WHAT THE EXERCISE ASKS ->
The expected response is the full set of records, unchanged.

Recorded data:
>>>
(** [kmalloc_ok] tells whether there is memory for a copy of the name, which gets a
    terminator; @I30 is not copied. *)
Definition ntfs_init_locked_inode (kmalloc_ok : bool) (v : vinode) (na : ntfs_attr) : outcome (vinode * Z) :=
  let v := mk_vi (na_mft_no na) (i_uid v) (i_gid v) (i_mode v) (i_nlink v) (i_generation v) (i_times v) (i_blocks v) (i_bad v) (i_ops v) (i_aops v) (n_ptr v)
             (n_type v) (n_name v) (n_name_len v) (n_sizes v) (n_flags v) (n_index v) (n_compressed v) (n_base v) in
  let v := if na_type na =? AT_INDEX_ALLOCATION then vi_set_flags NInoSetMstProtected v else v in
  let v := vi_set_attr (na_type na) (na_name na) (na_name_len na) v in
  if na_type na =? AT_UNUSED then
    BUG_ON (bool_decide (is_Some (na_name na)));; BUG_ON (negb (na_name_len na =? 0));; Ret (v, 0)
  else
    let v := vi_set_flags NInoSetAttr v in
    if negb (na_name_len na =? 0) && negb (bool_decide (na_name na = Some I30)) then
      match na_name na with
      | None => Bug
      | Some name =>
          if kmalloc_ok then Ret (vi_set_attr (na_type na) (Some (take (Z.to_nat (na_name_len na)) name ++ [0])) (na_name_len na) v, 0)
          else Ret (vi_set_attr (na_type na) None (na_name_len na) v, - ENOMEM)
      end
    else Ret (v, 0).

(** What [iget5_locked] does: no memory, an inode of the cache that
    [ntfs_test_inode] accepts, or a new one that [ntfs_init_locked_inode] sets up. *)
Inductive iget_answer := IgetNoMemory | IgetCached (v : vinode) | IgetNew.

(** A new inode for the attribute, at the inode [p]. *)
Definition blank_inode (p : ptr) : vinode :=
  mk_vi 0 0 0 0 1 0 (mk_times (mk_ts 0 0) (mk_ts 0 0) (mk_ts 0 0)) 0 false NoOps NoAops p 0 None 0 (mk_sizes 0 0 0) no_flags (mk_ii 0 0 0 0 0) (mk_ic 0 0 0 0) None.

(** ** Reading: the state and its operations *)

(** The world, the inode being read, the search context and the mft record, as long as
    they are held. *)
Record istate := mk_is { is_w : world; is_v : vinode; is_ctx : option ntfs_attr_search_ctx; is_m : option (list Z) }.

(** An error is the jump to [unm_err_out] with that value of @err. *)
Definition RI (A : Type) : Type := istate -> outcome (istate * (Z + A)).
#[export] Instance RI_ret : MRet RI := fun A a s => Ret (s, inr a).
#[export] Instance RI_bind : MBind RI := fun A B f m s =>
  '(s, r) ← m s; match r with inl err => Ret (s, inl err) | inr a => f a s end.
Lemma zero_rest_spec pages : forall bytes len, Forall page_ok pages -> 0 <= bytes - len <= zlen (concat pages) ->
  exists pages', zero_rest PS pages bytes len = Ret pages' /\ filled pages 0 (zeros (bytes - len)) pages'.
Proof using HPS.
  induction pages as [|p pages IH]; intros bytes len Hok Hb.
  - exists []. split; [done|]. cbn [concat zlen length] in *. unfold zlen in Hb. cbn in Hb. assert (bytes - len = 0) as -> by lia. by split_and!.
  - apply list.Forall_cons in Hok as [Hp Hps]. assert (Hp' := Hp). unfold page_ok in Hp'. cbn [zero_rest concat]. cbv zeta. cbn [concat] in Hb. rewrite zlen_app in Hb.
    destruct (Z.eqb_spec (bytes - len) 0) as [->|Hnz].
    + exists (p :: pages). split; [done|]. split_and!; [by constructor|done|]. symmetry. apply (splice_nil 0 (concat (p :: pages))); lia.
    + rewrite Z.gtb_ltb. set (b := bytes - len) in *. set (l := if b <? PS then b else PS). assert (Hl : l = Z.min b PS) by (unfold l; destruct (Z.ltb_spec b PS); lia). clearbody l.
      pose proof (zlen_nonneg (concat pages)). rewrite memset0_at, bind_Ret by lia. destruct (IH b l Hps ltac:(lia)) as (pages' & E & Hf). rewrite E, bind_Ret. exists (splice 0 (zeros l) p :: pages'). split; [done|].
      destruct (Z.leb_spec b PS).
      * assert (l = b) as -> by lia. rewrite Z.sub_diag in Hf. destruct Hf as (H1 & H2 & H3). change (zeros 0) with (@nil Z) in H3. rewrite splice_nil in H3 by lia.
        pose proof (filled_here p pages' 0 (zeros b) Hp H1 ltac:(lia) ltac:(rewrite zlen_zeros; lia)) as (G1 & G2 & G3). split_and!; [done|cbn; lia|]. rewrite G3. cbn [concat]. by rewrite H3.
      * assert (l = PS) as -> by lia. replace (zeros b) with (zeros PS ++ zeros (b - PS)).
        2: { unfold zeros. rewrite <- repeat_app. f_equal. lia. }
        apply filled_on; [done|lia|rewrite zlen_zeros; lia|rewrite zlen_zeros; lia|done].
Qed.

Lemma page_len_eq ofs bytes : page_len PS ofs bytes = Z.min (PS - ofs) bytes.
Proof using Type. unfold page_len. cbv zeta. rewrite Z.gtb_ltb. destruct (Z.ltb_spec bytes (PS - ofs)); lia. Qed.

(** What is in the pages after [n] of the bytes of [data] could be copied. *)
Definition landed (data : list Z) (bytes n : Z) : list Z := take (Z.to_nat n) data ++ zeros (bytes - n).

Lemma zlen_landed data bytes n : 0 <= n <= bytes -> n <= zlen data -> zlen (landed data bytes n) = bytes.
Proof using Type. intros H1 H2. unfold landed. rewrite zlen_app, zlen_take, zlen_zeros; lia. Qed.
<<<
RESPONSE TO THE EXERCISE ->
(** [kmalloc_ok] tells whether there is memory for a copy of the name, which gets a
    terminator; @I30 is not copied. *)
Definition ntfs_init_locked_inode (kmalloc_ok : bool) (v : vinode) (na : ntfs_attr) : outcome (vinode * Z) :=
  let v := mk_vi (na_mft_no na) (i_uid v) (i_gid v) (i_mode v) (i_nlink v) (i_generation v) (i_times v) (i_blocks v) (i_bad v) (i_ops v) (i_aops v) (n_ptr v)
             (n_type v) (n_name v) (n_name_len v) (n_sizes v) (n_flags v) (n_index v) (n_compressed v) (n_base v) in
  let v := if na_type na =? AT_INDEX_ALLOCATION then vi_set_flags NInoSetMstProtected v else v in
  let v := vi_set_attr (na_type na) (na_name na) (na_name_len na) v in
  if na_type na =? AT_UNUSED then
    BUG_ON (bool_decide (is_Some (na_name na)));; BUG_ON (negb (na_name_len na =? 0));; Ret (v, 0)
  else
    let v := vi_set_flags NInoSetAttr v in
    if negb (na_name_len na =? 0) && negb (bool_decide (na_name na = Some I30)) then
      match na_name na with
      | None => Bug
      | Some name =>
          if kmalloc_ok then Ret (vi_set_attr (na_type na) (Some (take (Z.to_nat (na_name_len na)) name ++ [0])) (na_name_len na) v, 0)
          else Ret (vi_set_attr (na_type na) None (na_name_len na) v, - ENOMEM)
      end
    else Ret (v, 0).

(** What [iget5_locked] does: no memory, an inode of the cache that
    [ntfs_test_inode] accepts, or a new one that [ntfs_init_locked_inode] sets up. *)
Inductive iget_answer := IgetNoMemory | IgetCached (v : vinode) | IgetNew.

(** A new inode for the attribute, at the inode [p]. *)
Definition blank_inode (p : ptr) : vinode :=
  mk_vi 0 0 0 0 1 0 (mk_times (mk_ts 0 0) (mk_ts 0 0) (mk_ts 0 0)) 0 false NoOps NoAops p 0 None 0 (mk_sizes 0 0 0) no_flags (mk_ii 0 0 0 0 0) (mk_ic 0 0 0 0) None.

(** ** Reading: the state and its operations *)

(** The world, the inode being read, the search context and the mft record, as long as
    they are held. *)
Record istate := mk_is { is_w : world; is_v : vinode; is_ctx : option ntfs_attr_search_ctx; is_m : option (list Z) }.

(** An error is the jump to [unm_err_out] with that value of @err. *)
Definition RI (A : Type) : Type := istate -> outcome (istate * (Z + A)).
#[export] Instance RI_ret : MRet RI := fun A a s => Ret (s, inr a).
#[export] Instance RI_bind : MBind RI := fun A B f m s =>
  '(s, r) ← m s; match r with inl err => Ret (s, inl err) | inr a => f a s end.
Lemma zero_rest_spec pages : forall bytes len, Forall page_ok pages -> 0 <= bytes - len <= zlen (concat pages) ->
  exists pages', zero_rest PS pages bytes len = Ret pages' /\ filled pages 0 (zeros (bytes - len)) pages'.
Proof using HPS.
  induction pages as [|p pages IH]; intros bytes len Hok Hb.
  - exists []. split; [done|]. cbn [concat zlen length] in *. unfold zlen in Hb. cbn in Hb. assert (bytes - len = 0) as -> by lia. by split_and!.
  - apply list.Forall_cons in Hok as [Hp Hps]. assert (Hp' := Hp). unfold page_ok in Hp'. cbn [zero_rest concat]. cbv zeta. cbn [concat] in Hb. rewrite zlen_app in Hb.
    destruct (Z.eqb_spec (bytes - len) 0) as [->|Hnz].
    + exists (p :: pages). split; [done|]. split_and!; [by constructor|done|]. symmetry. apply (splice_nil 0 (concat (p :: pages))); lia.
    + rewrite Z.gtb_ltb. set (b := bytes - len) in *. set (l := if b <? PS then b else PS). assert (Hl : l = Z.min b PS) by (unfold l; destruct (Z.ltb_spec b PS); lia). clearbody l.
      pose proof (zlen_nonneg (concat pages)). rewrite memset0_at, bind_Ret by lia. destruct (IH b l Hps ltac:(lia)) as (pages' & E & Hf). rewrite E, bind_Ret. exists (splice 0 (zeros l) p :: pages'). split; [done|].
      destruct (Z.leb_spec b PS).
      * assert (l = b) as -> by lia. rewrite Z.sub_diag in Hf. destruct Hf as (H1 & H2 & H3). change (zeros 0) with (@nil Z) in H3. rewrite splice_nil in H3 by lia.
        pose proof (filled_here p pages' 0 (zeros b) Hp H1 ltac:(lia) ltac:(rewrite zlen_zeros; lia)) as (G1 & G2 & G3). split_and!; [done|cbn; lia|]. rewrite G3. cbn [concat]. by rewrite H3.
      * assert (l = PS) as -> by lia. replace (zeros b) with (zeros PS ++ zeros (b - PS)).
        2: { unfold zeros. rewrite <- repeat_app. f_equal. lia. }
        apply filled_on; [done|lia|rewrite zlen_zeros; lia|rewrite zlen_zeros; lia|done].
Qed.

Lemma page_len_eq ofs bytes : page_len PS ofs bytes = Z.min (PS - ofs) bytes.
Proof using Type. unfold page_len. cbv zeta. rewrite Z.gtb_ltb. destruct (Z.ltb_spec bytes (PS - ofs)); lia. Qed.

(** What is in the pages after [n] of the bytes of [data] could be copied. *)
Definition landed (data : list Z) (bytes n : Z) : list Z := take (Z.to_nat n) data ++ zeros (bytes - n).

Lemma zlen_landed data bytes n : 0 <= n <= bytes -> n <= zlen data -> zlen (landed data bytes n) = bytes.
Proof using Type. intros H1 H2. unfold landed. rewrite zlen_app, zlen_take, zlen_zeros; lia. Qed.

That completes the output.